À Penang, grande ville du Nord-Ouest, le Peace Building Club de l’Université Sains Malaysia, animé par le politiste malais Kamarulzaman Askandar, a vu l’un de ses projets étudiants donner lieu à l’ouverture d’un petit établissement scolaire. De quelques cours du week-end assurés par des étudiants bénévoles, leur Peace Learning Centre est devenu un an plus tard une école qui propose à une quarantaine d’enfants des enseignements de malais, d’anglais, de maths ainsi qu’une sensibilisation à la non-violence.

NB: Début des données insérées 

(** * ZenBilling business service: invoice / quote core

    A shallow embedding of the monetary calculator, the sequence generator
    and the invoice and quote lifecycle operations of the service layer
    ([invoice.service.ts], [quote.service.ts], [company.service.ts]),
    followed by the properties established about them.  The embedding also
    covers the update of the company settings, the deletion of quotes and
    the rates of their statistics, the sending, payment, deletion and bulk
    actions of invoices, and the stock operations of the product service.

    Conventions of the embedding
    - JavaScript numbers that carry amounts are IEEE-754 binary64 values
      ([float], the primitive floats of Rocq), so that the arithmetic of the
      calculator is the arithmetic of the program.
    - Integer columns (counters, payment terms, sort orders) and instants
      (milliseconds since the epoch) are [Z]; on the safe-integer range the
      arithmetic of the program on them is exact.
    - Row identifiers are opaque keys handed out by the database; they are
      numbers drawn from a generator kept in the store.
    - Every reading of the clock ([new Date()], [Date.now()]) is a parameter
      of the operation that performs it.
    - Infrastructure failures (a rejected or failed database statement, a
      failed cache write) are described by a [Faults] record: one flag per
      input/output step of an operation, telling whether that step fails
      when it is reached.
    - The read-through cache is coherent with the database (every mutation
      invalidates it), so reads are served by the database. *)

From Stdlib Require Import ZArith String Ascii List Floats DecimalString DecimalZ
  DecimalPos.
From stdpp Require Import gmap strings list.
Import ListNotations.
(** C8, as stated, fails: a body that is well-formed JSON but no list of
    endpoint descriptors, here an object that reports an error, is answered
    with [KeyError], not with the [ValueError] of the directory. *)
Lemma update_config_server_object_body :
  update_config_server PNone
    (with_directory 200 (Ok (PDict [("message", PStr "not found")])) client0)
  = (Raise KeyError,
     with_directory 200 (Ok (PDict [("message", PStr "not found")])) client0).
Proof. by vm_compute. Qed.

(** C8, amended: when the directory answers, [update_config_server] raises
    [ValueError] if the status is not 200, if the body is not JSON, or if it
    parses to an empty list (or another false value); on a list of endpoint
    descriptors it takes the first one left after those at a non-empty
    [exclude] are removed, stores its [homepageUrl] as the active endpoint and
    returns it. *)
Theorem update_config_server_selects_first exclude st response :
  net st (directory_url st) = Ok response →
  (status_code response ≠ 200 →
     update_config_server exclude st = (Raise ValueError, st))
  ∧ (status_code response = 200 →
     (∀ e, json response = Raise e →
        update_config_server exclude st = (Raise ValueError, st))
     ∧ (∀ v, json response = Ok v → truthy v = false →
        update_config_server exclude st = (Raise ValueError, st))
     ∧ (∀ l service rest url,
        json response = Ok (PList l) →
        Forall (λ s, ∃ u, py_getitem s "homepageUrl" = Ok u) l →
        (if truthy exclude then remaining exclude l else l) = service :: rest →
        py_getitem service "homepageUrl" = Ok url →
        update_config_server exclude st = (Ok url, set_config_server_url url st))).
Proof.
  intros Hnet. unfold update_config_server. run.
  rewrite get_service_conf_run, Hnet. cbn [fst snd].
  split; [|intros H200; split; [|split]].
  - intros Hne. by rewrite (proj2 (Z.eqb_neq _ _) Hne).
  - intros e He. by rewrite H200, He.
  - intros v Hv Hfalse. by rewrite H200, Hv, Hfalse.
  - intros l service rest url Hl Hdesc Hsel Hurl.
    rewrite H200, Hl. cbn [Z.eqb Pos.eqb negb].
    assert (Htrue : truthy (PList l) = true).
    { destruct l as [|x l']; [|done].
      by destruct (truthy exclude). }
    rewrite Htrue.
    destruct (truthy exclude).
    + run. cbn [py_iter]. rewrite (exclude_services_remaining _ _ Hdesc).
      rewrite Hsel. cbn [py_first]. by rewrite Hurl.
    + run. rewrite Hsel. cbn [py_first]. by rewrite Hurl.
Qed.

Lemma update_config_server_selects_first_witness :
  update_config_server (PStr "http://a:8080/")
    (with_directory 200
       (Ok (PList [endpoint "http://a:8080/"; endpoint "http://b:8080/"])) client0)
  = (Ok (PStr "http://b:8080/"),
     set_config_server_url (PStr "http://b:8080/")
       (with_directory 200
          (Ok (PList [endpoint "http://a:8080/"; endpoint "http://b:8080/"])) client0)).
Proof.
  refine (proj2 (proj2 (proj2 (update_config_server_selects_first
            (PStr "http://a:8080/")
            (with_directory 200
               (Ok (PList [endpoint "http://a:8080/"; endpoint "http://b:8080/"]))
               client0)
            {| status_code := 200;
               json := Ok (PList [endpoint "http://a:8080/"; endpoint "http://b:8080/"]) |}
            _) _))
          [endpoint "http://a:8080/"; endpoint "http://b:8080/"]
          (endpoint "http://b:8080/") [] (PStr "http://b:8080/") _ _ _ _);
    try (by vm_compute).
  repeat constructor; eexists; by vm_compute.
Defined.

(** C9, as stated, fails: an [exclude] that is not [None] but is the empty
    string does not pass [if exclude:], nothing is filtered, and the call
    returns the first entry. *)
Lemma update_config_server_empty_exclude :
  update_config_server (PStr "")
    (with_directory 200 (Ok (PList [endpoint ""])) client0)
  = (Ok (PStr ""),
     set_config_server_url (PStr "")
       (with_directory 200 (Ok (PList [endpoint ""])) client0)).
Proof. by vm_compute. Qed.

(** C9, amended: with an [exclude] that is true as a condition (a non-empty
    string), and a directory that answers a non-empty list whose entries all
    have that [homepageUrl], the filter leaves nothing and indexing its first
    element raises [IndexError]; the emptiness test of [get_service_conf] ran
    before the filter. *)
Theorem update_config_server_all_excluded exclude st response l :
  truthy exclude = true →
  net st (directory_url st) = Ok response →
  status_code response = 200 →
  json response = Ok (PList l) →
  l ≠ [] →
  Forall (λ s, ∃ u, py_getitem s "homepageUrl" = Ok u ∧ py_eqb u exclude = true) l →
  update_config_server exclude st = (Raise IndexError, st).
Proof.
  intros Hex Hnet H200 Hl Hne Hall. unfold update_config_server. run.
  rewrite get_service_conf_run, Hnet, H200, Hl. cbn [fst snd Z.eqb Pos.eqb negb].
  assert (Htrue : truthy (PList l) = true) by (by destruct l).
  rewrite Htrue, Hex. run. cbn [py_iter].
  rewrite exclude_services_remaining
    by (eapply Forall_impl; [exact Hall|]; intros s (u & Hu & _); eauto).
  assert (Hnone : remaining exclude l = []).
  { unfold remaining. clear Hne Hl Htrue.
    induction Hall as [|s l' (u & Hu & Heq) _ IH]; [done|].
    cbn [List.filter]. unfold kept at 1. by rewrite Hu, Heq. }
  by rewrite Hnone.
Qed.

Lemma update_config_server_all_excluded_witness :
  update_config_server (PStr "http://a:8080/")
    (with_directory 200 (Ok (PList [endpoint "http://a:8080/"])) client0)
  = (Raise IndexError,
     with_directory 200 (Ok (PList [endpoint "http://a:8080/"])) client0).
Proof.
  apply (update_config_server_all_excluded (PStr "http://a:8080/")
           (with_directory 200 (Ok (PList [endpoint "http://a:8080/"])) client0)
           {| status_code := 200; json := Ok (PList [endpoint "http://a:8080/"]) |}
           [endpoint "http://a:8080/"]); try (by vm_compute).
  repeat constructor. eexists. by vm_compute.
Defined.

(** ** The read API *)

Lemma get_value_run key default_val ns st :
  get_value key default_val ns st
  = (Ok match _cache st !! ns with
        | Some (PDict d) => from_option id default_val (assoc key d)
        | _ => default_val
        end, st).
Proof.
  unfold get_value. run.
  destruct (_cache st !! ns) as [[]|]; done.
Qed.

(** C10, as stated, fails: a stored value that is the JSON text of [null]
    parses, and [get_json_value] returns the [None] it parses to, whatever the
    default. *)
Lemma get_json_value_of_null :
  get_json_value "k" (PDict [("x", PInt 1)]) "application"
    (client_cached (PDict [("k", PStr "null")]))
  = (Ok PNone, client_cached (PDict [("k", PStr "null")])).
Proof. by vm_compute. Qed.

(** C10, amended: [get_json_value] looks the key up with no default of its
    own; when the value found is no string (the key or the namespace is
    absent, or what is stored is no string), or is a string that [json.loads]
    rejects with [JSONDecodeError], it returns [default_val] if that is true as
    a condition and an empty dict otherwise, which is never [None]; when
    [json.loads] parses the string it returns the value parsed, whatever it
    is; and when [json.loads] raises another exception, it lets it out. *)
Theorem get_json_value_falls_back key default_val ns st :
  let val := (get_value key PNone ns st).1 in
  let fallback := if truthy default_val then default_val else PDict [] in
  ((∀ s, val = Ok (PStr s) → json_loads st s = Raise JSONDecodeError) →
     get_json_value key default_val ns st = (Ok fallback, st))
  ∧ (∀ s v, val = Ok (PStr s) → json_loads st s = Ok v →
     get_json_value key default_val ns st = (Ok v, st))
  ∧ (∀ s e, val = Ok (PStr s) → json_loads st s = Raise e →
     e ≠ JSONDecodeError → e ≠ TypeError →
     get_json_value key default_val ns st = (Raise e, st))
  ∧ fallback ≠ PNone.
Proof.
  cbn zeta. unfold get_json_value. run. rewrite get_value_run. cbn [fst snd].
  set (val := match _cache st !! ns with
              | Some (PDict d) => from_option id PNone (assoc key d)
              | _ => PNone
              end).
  split; [|split; [|split]].
  - intros Hfail. destruct val as [| b | z | f | s | l | d]; cbn [py_json_loads]; run;
      rewrite ?(Hfail s eq_refl); by rewrite bool_decide_eq_true_2 by set_solver.
  - intros s v [= ->] Hv. cbn [py_json_loads]. run. by rewrite Hv.
  - intros s e [= ->] He Hj Ht. cbn [py_json_loads]. run. rewrite He.
    rewrite bool_decide_eq_false_2; [done|].
    rewrite !elem_of_cons, elem_of_nil. by intros [|[|]].
  - destruct (truthy default_val) eqn:Htrue; [|done].
    by intros ->.
Qed.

Les étudiants ont pour la plupart laissé la place à des enseignants plus expérimentés, bénévoles ou rémunérés. Arrivés pour les plus anciens avant 2012, date du début de l’actuelle vague de répression contre les Rohingya, la plupart des élèves ont subi de graves violences, comme l’épisode que relate Kohinor, une fille d’une dizaine d’années : « C’était pendant la prière du vendredi, les bouddhistes étaient armés de couteaux et de fusils et ils nous encerclaient. » Aucun élève ici n’écrit ni ne lit sa langue maternelle. Le centre n’offre pas de cours en langue rohingya et ses rapports avec la communauté locale, peu organisée, sont assez lâches. Financé par des dons privés, le Peace Learning Centre demande aux parents une petite contribution. Une exigence parfois difficile à tenir quand il s’agit dans le même temps de les dissuader de retirer leur fille de l’école pour la marier ou la faire travailler à la maison. Et les perspectives d’avenir sont rares puisque presque aucune porte ne s’ouvrira ensuite à l’université. En attendant qu’une adulte la ramène chez elle après une journée d’école qui s’achève a 13 h, une élève s’exerce à la machine à coudre. Une compétence qui pourrait lui servir plus tard à gagner sa vie.
Sambal social
Au nord de la capitale Kuala Lumpur, les grottes de Batu abritent un sanctuaire hindou creusé dans la roche. C’est dans ce quartier que travaillent et vivent des Rohingya, organisés par les efforts d’Ustaz Rafik. Le centre communautaire qu’il a créé en 2014 s’appelle MyWelfare. Alors que beaucoup de « leaders » auto-proclamés monnayent leur entregent pour aider leurs compatriotes à surmonter les écueils de la bureaucratie onusienne, Rafik est largement estimé. Entre le loyer de la maison, le salaire des enseignants et les repas distribués aux 70 élèves, il faut lever chaque mois 10 000 ringgits (environ 2 200 euros) pour faire tourner le centre. Outre les enseignements, MyWelfare est aussi un lieu de prière, un atelier de cuisine et un lieu d’accueil pour quelques familles ou mères isolées. Les dons viennent de l’extérieur mais également des Rohingya eux-mêmes et du produit des ventes du Mama Gulza crispy sambal. Le sambal, c’est cette pâte pimentée présente sur toutes les tables malaises. Celui de Mama Gulza (la mère de Rafik) est cuit à l’huile d’olive, pour séduire un public moins rustique, et commercialisé par le Berani Project.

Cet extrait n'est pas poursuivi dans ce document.